* _WHAT YOU HAVE TO DO_:
From the entries below, output the line with "match n with" and each following line up to and including the line with "n ← fork_loop (Z.to_nat FORKS) 0;", exactly as written.

[DATA IN THIS EXERCISE — start]

(* ===== verification/Unix.v ===== *)
(** * Programs and system calls

    User programs as interaction trees over the system calls of [user.h], which may
    loop for ever; running them on a machine that answers the calls; and the part of
    the user library that is made of system calls. *)

From stdpp Require Import base list numbers strings tactics.
From ITree Require Import ITree.
From Stdlib Require Import Lia Program.Equality.
From S2P Require Import Params Console Ulib.

Local Open Scope Z_scope.

(** ** System calls *)

(** [struct stat] *)
Record stat := mkstat { st_type : Z; st_dev : Z; st_ino : Z; st_nlink : Z; st_size : Z }.

(** The calls of [user.h].  The answer of [Read] is the returned number and the bytes it stands
    for, that of [Pipe] the returned number and the two descriptors, that of [Fork] is 0 in
    the child.  [Load] and [Store] are accesses to memory that the program has from
    [Sbrk]; they have no answer where there is no memory. *)
Inductive sysE : Type -> Type :=
| Open (path : list Z) (mode : Z) : sysE Z
| Close (fd : Z) : sysE Z
| Read (fd n : Z) : sysE (Z * list Z)
| Write (fd : Z) (l : list Z) : sysE Z
| Fstat (fd : Z) : sysE (Z * stat)
| Dup (fd : Z) : sysE Z
| Mknod (path : list Z) (major minor : Z) : sysE Z
| Link (old new : list Z) : sysE Z
| Unlink (path : list Z) : sysE Z
| Mkdir (path : list Z) : sysE Z
| Fork : sysE Z
| Exec (path : list Z) (argv : list (list Z)) : sysE Z
| Wait : sysE Z
| Kill (pid : Z) : sysE Z
| Sleep (n : Z) : sysE Z
| Uptime : sysE Z
| Isatty (fd : Z) : sysE Z
| Procstat : sysE Z
| Chdir (path : list Z) : sysE Z
| Pipe : sysE (Z * (Z * Z))
| Getpid : sysE Z
| Sbrk (n : Z) : sysE Z
| Lseek (fd off whence : Z) : sysE Z
| Set_priority (p : Z) : sysE Z
| Semget (id v : Z) : sysE Z
| Semfree (id : Z) : sysE Z
| Semdown (id : Z) : sysE Z
| Semup (id : Z) : sysE Z
| Load (a : Z) : sysE Z
| Store (a v : Z) : sysE unit
| Exit : sysE Empty_set.

Definition prog := itree sysE.

#[export] Instance prog_ret : MRet prog := fun A x => Ret x.
#[export] Instance prog_bind : MBind prog := fun A B k t => ITree.bind t k.

Definition sys {A} (e : sysE A) : prog A := ITree.trigger e.
Definition exit {A} : prog A := x ← sys Exit; match (x : Empty_set) with end.

(** ** Running a program *)

(** A machine: a state and what each call answers in it, [None] when the call does not
    return: [exit], and an [exec] that works. *)
Class Unix := mkUnix {
  os : Type;
  answer : forall A, sysE A -> os -> option (A * os)
}.

(** [run t s o s']: from [s] the program [t] ends in [s'], with the result [o], or
    [None] when it has called [exit]. *)
Inductive run `{Unix} {A} : prog A -> os -> option A -> os -> Prop :=
| run_ret t s a : observe t = RetF a -> run t s (Some a) s
| run_tau t t' s o s' : observe t = TauF t' -> run t' s o s' -> run t s o s'
| run_exit t k s : observe t = VisF Exit k -> run t s None s
| run_call B t (e : sysE B) k s s1 a o s' :
    observe t = VisF e k -> answer B e s = Some (a, s1) -> run (k a) s1 o s' -> run t s o s'.

Lemma observe_bind {E A B} (t : itree E A) (k : A -> itree E B) :
  observe (ITree.bind t k) =
  match observe t with
  | RetF a => observe (k a)
  | TauF t => TauF (ITree.bind t k)
  | VisF e h => VisF e (fun x => ITree.bind (h x) k)
  end.
Proof. unfold ITree.bind. simpl. by destruct (observe t). Qed.

Section Run.
Context `{U : Unix}.

Lemma run_observe {A} (t u : prog A) s o s' : observe t = observe u -> run t s o s' -> run u s o s'.
Proof. intros E H. destruct H; rewrite E in *; [by apply run_ret|by eapply run_tau|by eapply run_exit|by eapply run_call]. Qed.

Lemma run_mret {A} (a : A) s : run (mret a) s (Some a) s.
Proof. by apply run_ret. Qed.

Lemma run_bind {A B} (t : prog A) (k : A -> prog B) s a s1 o s' :
  run t s (Some a) s1 -> run (k a) s1 o s' -> run (t ≫= k) s o s'.
Proof.
  intros H. remember (Some a) as r eqn:Er. revert Er. induction H as [t s b E|t t' s r s1 E H IH|t k' s E|C t e k' s s2 c r s1 E Ea H IH]; intros Er Hk.
  - injection Er as ->. eapply run_observe; [|exact Hk]. unfold mbind, prog_bind. by rewrite observe_bind, E.
  - eapply run_tau; [unfold mbind, prog_bind; rewrite observe_bind, E; reflexivity|]. by apply IH.
  - done.
  - eapply run_call; [unfold mbind, prog_bind; rewrite observe_bind, E; reflexivity|exact Ea|]. by apply IH.
Qed.

Lemma run_bind_exit {A B} (t : prog A) (k : A -> prog B) s s' : run t s None s' -> run (t ≫= k) s None s'.
Proof.
  intros H. remember None as r eqn:Er. revert Er. induction H as [t s b E|t t' s r s1 E H IH|t k' s E|C t e k' s s2 c r s1 E Ea H IH]; intros Er; [done| | |].
  - eapply run_tau; [unfold mbind, prog_bind; rewrite observe_bind, E; reflexivity|]. by apply IH.
  - eapply run_exit. unfold mbind, prog_bind. rewrite observe_bind, E. reflexivity.
  - eapply run_call; [unfold mbind, prog_bind; rewrite observe_bind, E; reflexivity|exact Ea|]. by apply IH.
Qed.

(** A run of a sequence is a run of its parts. *)
Lemma run_bind_inv {A B} (t : prog A) (k : A -> prog B) s o s' : run (t ≫= k) s o s' ->
  (exists a s1, run t s (Some a) s1 /\ run (k a) s1 o s') \/ (o = None /\ run t s None s').
Proof.
  intros H. remember (t ≫= k) as u eqn:Eu. assert (Ho : observe u = observe (t ≫= k)) by congruence. clear Eu. revert t Ho.
  induction H as [u s b E|u u' s o s' E H IH|u k' s E|C u e k' s s2 c o s' E Ea H IH]; intros t Ho;
    unfold mbind, prog_bind in Ho; rewrite observe_bind, E in Ho; destruct (observe t) as [a|t'|D e' h] eqn:Et.
  all: try (left; exists a, s; split; [by apply run_ret|]; symmetry in Ho;
    first [by apply run_ret; rewrite Ho|eapply run_tau; [exact Ho|done]|eapply run_exit; exact Ho|eapply run_call; [exact Ho|exact Ea|done]]).
  all: try done.
  - injection Ho as ->. destruct (IH t' eq_refl) as [(a & s1 & R1 & R2)|[-> R]].
    + left. exists a, s1. split; [by eapply run_tau|done].
    + right. split; [done|by eapply run_tau].
  - right. split; [done|]. dependent destruction Ho. by eapply run_exit.
  - dependent destruction Ho. destruct (IH (h c) eq_refl) as [(a & s1 & R1 & R2)|[-> R]].
    + left. exists a, s1. split; [by eapply run_call|done].
    + right. split; [done|by eapply run_call].
Qed.

Lemma run_sys {A} (e : sysE A) s a s' : answer A e s = Some (a, s') -> run (sys e) s (Some a) s'.
Proof. intros E. eapply run_call; [reflexivity|exact E|]. by apply run_ret. Qed.

Lemma run_exit_ {A} s : run (A := A) exit s None s.
Proof. apply run_bind_exit. by eapply run_exit. Qed.

(** One round of a loop. *)
Lemma run_iter {I A} (f : I -> prog (I + A)) i s r s1 o s' :
  run (f i) s (Some r) s1 ->
  match r with inl j => run (ITree.iter f j) s1 o s' | inr a => o = Some a /\ s' = s1 end ->
  run (ITree.iter f i) s o s'.
Proof.
  intros H1 H2. apply (run_observe (f i ≫= fun r => match r with inl j => Tau (ITree.iter f j) | inr a => Ret a end)); [reflexivity|].
  eapply run_bind; [exact H1|]. destruct r as [j|a]; [by eapply run_tau|]. destruct H2 as [-> ->]. by apply run_ret.
Qed.

Lemma run_iter_exit {I A} (f : I -> prog (I + A)) i s s' : run (f i) s None s' -> run (ITree.iter f i) s None s'.
Proof.
  intros H. apply (run_observe (f i ≫= fun r => match r with inl j => Tau (ITree.iter f j) | inr a => Ret a end)); [reflexivity|].
  by apply run_bind_exit.
Qed.
End Run.

(** ** The user library *)

(** [printf] writes one character at a time.  [u_printf] is undefined when the arguments
    do not fit the format, which no program here does. *)
Fixpoint put_chars (fd : Z) (l : list Z) : prog unit :=
  match l with
  | [] => mret tt
  | c :: l => _ ← sys (Write fd [c]); put_chars fd l
  end.

Definition printf (fd : Z) (fmt : string) (ap : list carg) : prog unit :=
  match u_printf (chars fmt) ap with
  | Some l => put_chars fd l
  | None => mret tt
  end.

(** [stat] of [ulib.c], into the structure [st]. *)
Definition stat_path (n : list Z) (st : stat) : prog (Z * stat) :=
  fd ← sys (Open n O_RDONLY);
  if fd <? 0 then mret (-1, st) else
  r ← sys (Fstat fd);
  _ ← sys (Close fd);
  mret r.
(* ===== verification/Progs.v ===== *)
(** * User programs

    Programs under [user/] that are made of system calls: [cat], [wc], [cp], [echo],
    [kill], [ln], [mkdir], [rm], [mv], [sleep], [uptime], [isatty-test], [zombie],
    [init], [forktest] and [ls].  [argv] starts with the name of the program, as in C. *)

From stdpp Require Import base list numbers strings tactics.
From ITree Require Import ITree.
From Stdlib Require Import Lia.
From S2P Require Import Prelude Params FsState Log Fs PathThm Console Ulib Unix.

Local Open Scope Z_scope.

(** [for(i = 1; i < argc; i++)] over the arguments, in order. *)
Fixpoint each {A} (f : A -> prog unit) (l : list A) : prog unit :=
  match l with
  | [] => mret tt
  | a :: l => _ ← f a; each f l
  end.

(** ** cat.c *)

Definition BUFSIZE : Z := 512.

(** [while((n = read(fd, buf, sizeof(buf))) > 0) write(1, buf, n);] *)
Definition cat_round (fd : Z) (_ : unit) : prog (unit + Z) :=
  r ← sys (Read fd BUFSIZE);
  if 0 <? r.1 then _ ← sys (Write 1 r.2); mret (inl tt) else mret (inr r.1).

Definition cat (fd : Z) : prog unit :=
  n ← ITree.iter (cat_round fd) tt;
  if n <? 0 then _ ← printf 1 "cat: read error
" []; exit else mret tt.

Definition cat_file (name : list Z) : prog unit :=
  fd ← sys (Open name 0);
  if fd <? 0 then _ ← printf 1 "cat: cannot open %s
" [AStr name]; exit else
  _ ← cat fd; _ ← sys (Close fd); mret tt.

Definition cat_main (argv : list (list Z)) : prog unit :=
  if (length argv <=? 1)%nat then _ ← cat 0; exit else
  _ ← each cat_file (tail argv); exit.

(** ** wc.c *)

(** The counters [l], [w], [c] and [inword]. *)
Record counts := mkcounts { c_lines : Z; c_words : Z; c_chars : Z; inword : bool }.

(** [strchr] of a blank, a carriage return, a tab, a newline and a vertical tab. *)
Definition blank (c : Z) : bool := bool_decide (c ∈ [32; 13; 9; 10; 11]).

Definition count_char (k : counts) (ch : Z) : counts :=
  let c := s32 (c_chars k + 1) in
  let l := if ch =? 10 then s32 (c_lines k + 1) else c_lines k in
  if blank ch then mkcounts l (c_words k) c false
  else if negb (inword k) then mkcounts l (s32 (c_words k + 1)) c true
  else mkcounts l (c_words k) c true.

Definition wc_round (fd : Z) (k : counts) : prog (counts + Z * counts) :=
  r ← sys (Read fd BUFSIZE);
  if 0 <? r.1 then mret (inl (foldl count_char k r.2)) else mret (inr (r.1, k)).

Definition wc (fd : Z) (name : list Z) : prog unit :=
  r ← ITree.iter (wc_round fd) (mkcounts 0 0 0 false);
  if r.1 <? 0 then _ ← printf 1 "wc: read error
" []; exit else
  printf 1 "%d %d %d %s
" [ANum (c_lines r.2); ANum (c_words r.2); ANum (c_chars r.2); AStr name].

Definition wc_file (name : list Z) : prog unit :=
  fd ← sys (Open name 0);
  if fd <? 0 then _ ← printf 1 "wc: cannot open %s
" [AStr name]; exit else
  _ ← wc fd name; _ ← sys (Close fd); mret tt.

Definition wc_main (argv : list (list Z)) : prog unit :=
  if (length argv <=? 1)%nat then _ ← wc 0 []; exit else
  _ ← each wc_file (tail argv); exit.

(** ** cp.c *)

(** A round returns [r] and [w]; [w0] is the variable [w] before it. *)
Definition cp_round (fd dfd : Z) (w0 : Z) : prog (Z + Z * Z) :=
  r ← sys (Read fd BUFSIZE);
  if 0 <? r.1 then
    w ← sys (Write dfd r.2);
    if negb (w =? r.1) || (w <? 0) then mret (inr (r.1, w)) else mret (inl w)
  else mret (inr (r.1, w0)).

(** [garbage] is the value of the variable [w], which the code does not initialise. *)
Definition cp_main (garbage : Z) (argv : list (list Z)) : prog unit :=
  match argv with
  | [_; src; dest] =>
      fd ← sys (Open src O_RDONLY);
      if fd <? 0 then _ ← printf 2 "cp: cannot open source %s
" [AStr src]; exit else
      dfd ← sys (Open dest (Z.lor O_CREATE O_WRONLY));
      if dfd <? 0 then _ ← printf 2 "cp: cannot open destination %s
" [AStr dest]; exit else
      rw ← ITree.iter (cp_round fd dfd) garbage;
      _ ← (if (rw.1 <? 0) || (rw.2 <? 0) then printf 2 "cp: error copying %s to %s
" [AStr src; AStr dest] else mret tt);
      _ ← sys (Close fd);
      _ ← sys (Close dfd);
      exit
  | _ => _ ← printf 2 "Usage: cp src dest
" []; exit
  end.

(** ** echo.c, kill.c, ln.c, mkdir.c, rm.c, mv.c, sleep.c, uptime.c *)

Fixpoint echo_args (l : list (list Z)) : prog unit :=
  match l with
  | [] => mret tt
  | a :: l => _ ← printf 1 "%s%s" [AStr a; AStr (match l with [] => [10] | _ => [32] end)]; echo_args l
  end.

Definition echo_main (argv : list (list Z)) : prog unit := _ ← echo_args (tail argv); exit.

Definition kill_main (argv : list (list Z)) : prog unit :=
  if (length argv <? 1)%nat then _ ← printf 2 "usage: kill pid...
" []; exit else
  _ ← each (fun a => _ ← sys (Kill (atoi a)); mret tt) (tail argv); exit.

Definition ln_main (argv : list (list Z)) : prog unit :=
  match argv with
  | [_; old; new] =>
      r ← sys (Link old new);
      _ ← (if r <? 0 then printf 2 "link %s %s: failed
" [AStr old; AStr new] else mret tt);
      exit
  | _ => _ ← printf 2 "Usage: ln old new
" []; exit
  end.

(** [call] on each argument until one fails, which is reported with [msg]. *)
Fixpoint until_fails (call : list Z -> prog Z) (msg : string) (l : list (list Z)) : prog unit :=
  match l with
  | [] => mret tt
  | a :: l => r ← call a; if r <? 0 then printf 2 msg [AStr a] else until_fails call msg l
  end.

Definition mkdir_main (argv : list (list Z)) : prog unit :=
  if (length argv <? 2)%nat then _ ← printf 2 "Usage: mkdir files...
" []; exit else
  _ ← until_fails (fun a => sys (Mkdir a)) "mkdir: %s failed to create
" (tail argv); exit.

Definition rm_main (argv : list (list Z)) : prog unit :=
  if (length argv <? 2)%nat then _ ← printf 2 "Usage: rm files...
" []; exit else
  _ ← until_fails (fun a => sys (Unlink a)) "rm: %s failed to delete
" (tail argv); exit.

(** [unlink] is only called when [link] has worked. *)
Definition mv_main (argv : list (list Z)) : prog unit :=
  match argv with
  | [_; old; new] =>
      r ← sys (Link old new);
      r ← (if r <? 0 then mret r else sys (Unlink old));
      _ ← (if r <? 0 then printf 2 "mv %s to %s failed
" [AStr old; AStr new] else mret tt);
      exit
  | _ => _ ← printf 2 "Usage: mv oldname newname
" []; exit
  end.

Definition sleep_main (argv : list (list Z)) : prog unit :=
  match argv with
  | _ :: a :: _ =>
      let sleep_sec := atoi a in
      _ ← (if 0 <? sleep_sec then _ ← sys (Sleep sleep_sec); mret tt else printf 2 "Invalid interval %s
" [AStr a]);
      exit
  | _ => _ ← printf 2 "Usage: sleep seconds
" []; exit
  end.

Definition uptime_main : prog unit := ut ← sys Uptime; _ ← printf 1 "up %d ticks
" [ANum ut]; exit.

Definition isatty_main : prog unit :=
  t ← sys (Isatty 0);
  _ ← (if negb (t =? 0) then printf 1 "stdin is a tty
" [] else printf 1 "stdin is not a tty
" []);
  exit.

(** ** zombie.c and init.c *)

Definition zombie_main : prog unit :=
  pid ← sys Fork;
  _ ← (if 0 <? pid then _ ← sys (Sleep 5); mret tt else mret tt);
  exit.

(** [while((wpid=wait()) >= 0 && wpid != pid) printf(1, "zombie!");] *)
Definition reap_round (pid : Z) (_ : unit) : prog (unit + unit) :=
  wpid ← sys Wait;
  if (0 <=? wpid) && negb (wpid =? pid) then _ ← printf 1 "zombie!
" []; mret (inl tt) else mret (inr tt).

(** The body of [for(;;)]: it starts a shell and waits for it. *)
Definition init_round (_ : unit) : prog (unit + Empty_set) :=
  _ ← printf 1 "init: starting sh
" [];
  pid ← sys Fork;
  if pid <? 0 then _ ← printf 1 "init: fork failed
" []; exit else
  if pid =? 0 then
    _ ← sys (Exec (chars "sh") [chars "sh"]);
    _ ← printf 1 "init: exec sh failed
" [];
    exit
  else
  _ ← ITree.iter (reap_round pid) tt;
  mret (inl tt).

(** Open the console on descriptor 0, making its device first when there is none. *)
Definition init_console : prog unit :=
  fd ← sys (Open (chars "console") O_RDWR);
  _ ← (if fd <? 0 then
         _ ← sys (Mknod (chars "console") 1 1);
         _ ← sys (Open (chars "console") O_RDWR); mret tt
       else mret tt);
  _ ← sys (Dup 0);
  _ ← sys (Dup 0);
  mret tt.

Definition init_main : prog Empty_set := _ ← init_console; ITree.iter init_round tt.

(** ** forktest.c *)

Definition FORKS : Z := 1000.

(** Its own [printf] writes the format as it is. *)
Definition ft_printf (fd : Z) (s : string) : prog unit := _ ← sys (Write fd (chars s)); mret tt.

(** The loop over [n] with [rounds] to go; it returns [n]. *)
Fixpoint fork_loop (rounds : nat) (n : Z) : prog Z :=
  match rounds with
  | O => mret n
  | S rounds =>
      _ ← (if 5 <=? n then
             _ ← ft_printf 1 "new system call procstat
"; _ ← sys Procstat; mret tt
           else mret tt);
      pid ← sys Fork;
      if pid <? 0 then mret n else
      if pid =? 0 then exit else
      fork_loop rounds (n + 1)
  end.

(** [for(; n > 0; n--)] *)
Fixpoint reap_loop (n : nat) : prog unit :=
  match n with
  | O => mret tt
  | S n =>
      r ← sys Wait;
      if r <? 0 then _ ← ft_printf 1 "wait stopped early
"; exit else reap_loop n
  end.

Definition forktest : prog unit :=
  _ ← ft_printf 1 "fork test
";
  n ← fork_loop (Z.to_nat FORKS) 0;
  if n =? FORKS then _ ← ft_printf 1 "fork claimed to work N times!
"; exit else
  _ ← reap_loop (Z.to_nat n);
  r ← sys Wait;
  if negb (r =? -1) then _ ← ft_printf 1 "wait got too many
"; exit else
  ft_printf 1 "fork test OK
".

Definition forktest_main : prog unit := _ ← forktest; exit.

(** ** ls.c *)

(** The search backwards for a slash: [r] is what is before [p], reversed. *)
Fixpoint find_slash (r p : list Z) : list Z :=
  match r with
  | [] => p
  | c :: r => if c =? SLASH then p else find_slash r (c :: p)
  end.

Definition fmtname (path : list Z) : list Z :=
  let p := find_slash (rev path) [] in
  if (Z.to_nat DIRSIZ <=? length p)%nat then p
  else p ++ replicate (Z.to_nat DIRSIZ - length p) 32.

(** [%d] takes the unsigned fields as signed numbers. *)
Definition ls_line (path : list Z) (st : stat) : prog unit :=
  printf 1 "%s %d %d %d
" [AStr (fmtname path); ANum (st_type st); ANum (s32 (st_ino st)); ANum (s32 (st_size st))].

(** One directory entry; [st] is the variable [st]. *)
Definition ls_round (fd : Z) (path : list Z) (st : stat) : prog (stat + unit) :=
  r ← sys (Read fd 16);
  if negb (r.1 =? 16) then mret (inr tt) else
  if rd16 r.2 0 =? 0 then mret (inl st) else
  let buf := path ++ [SLASH] ++ cut (Z.to_nat DIRSIZ) (drop 2 r.2) in
  x ← stat_path buf st;
  if x.1 <? 0 then _ ← printf 1 "ls: cannot stat %s
" [AStr buf]; mret (inl x.2) else
  _ ← ls_line buf x.2; mret (inl x.2).

Definition ls_dir (fd : Z) (path : list Z) (st : stat) : prog unit :=
  if 512 <? Z.of_nat (length path) + 1 + DIRSIZ + 1 then printf 1 "ls: path too long
" [] else
  ITree.iter (ls_round fd path) st.

Definition ls (path : list Z) : prog unit :=
  fd ← sys (Open path 0);
  if fd <? 0 then printf 2 "ls: cannot open %s
" [AStr path] else
  x ← sys (Fstat fd);
  if x.1 <? 0 then _ ← printf 2 "ls: cannot stat %s
" [AStr path]; _ ← sys (Close fd); mret tt else
  _ ← (if st_type x.2 =? T_FILE then ls_line path x.2
       else if st_type x.2 =? T_DIR then ls_dir fd path x.2
       else mret tt);
  _ ← sys (Close fd);
  mret tt.

Definition ls_main (argv : list (list Z)) : prog unit :=
  if (length argv <? 2)%nat then _ ← ls [46]; exit else
  _ ← each ls (tail argv); exit.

[DATA IN THIS EXERCISE — finish]

* _SOLUTION FOR THIS EXERCISE_:
  match n with
  | O => mret tt
  | S n =>
      r ← sys Wait;
      if r <? 0 then _ ← ft_printf 1 "wait stopped early
"; exit else reap_loop n
  end.

Definition forktest : prog unit :=
  _ ← ft_printf 1 "fork test
";
  n ← fork_loop (Z.to_nat FORKS) 0;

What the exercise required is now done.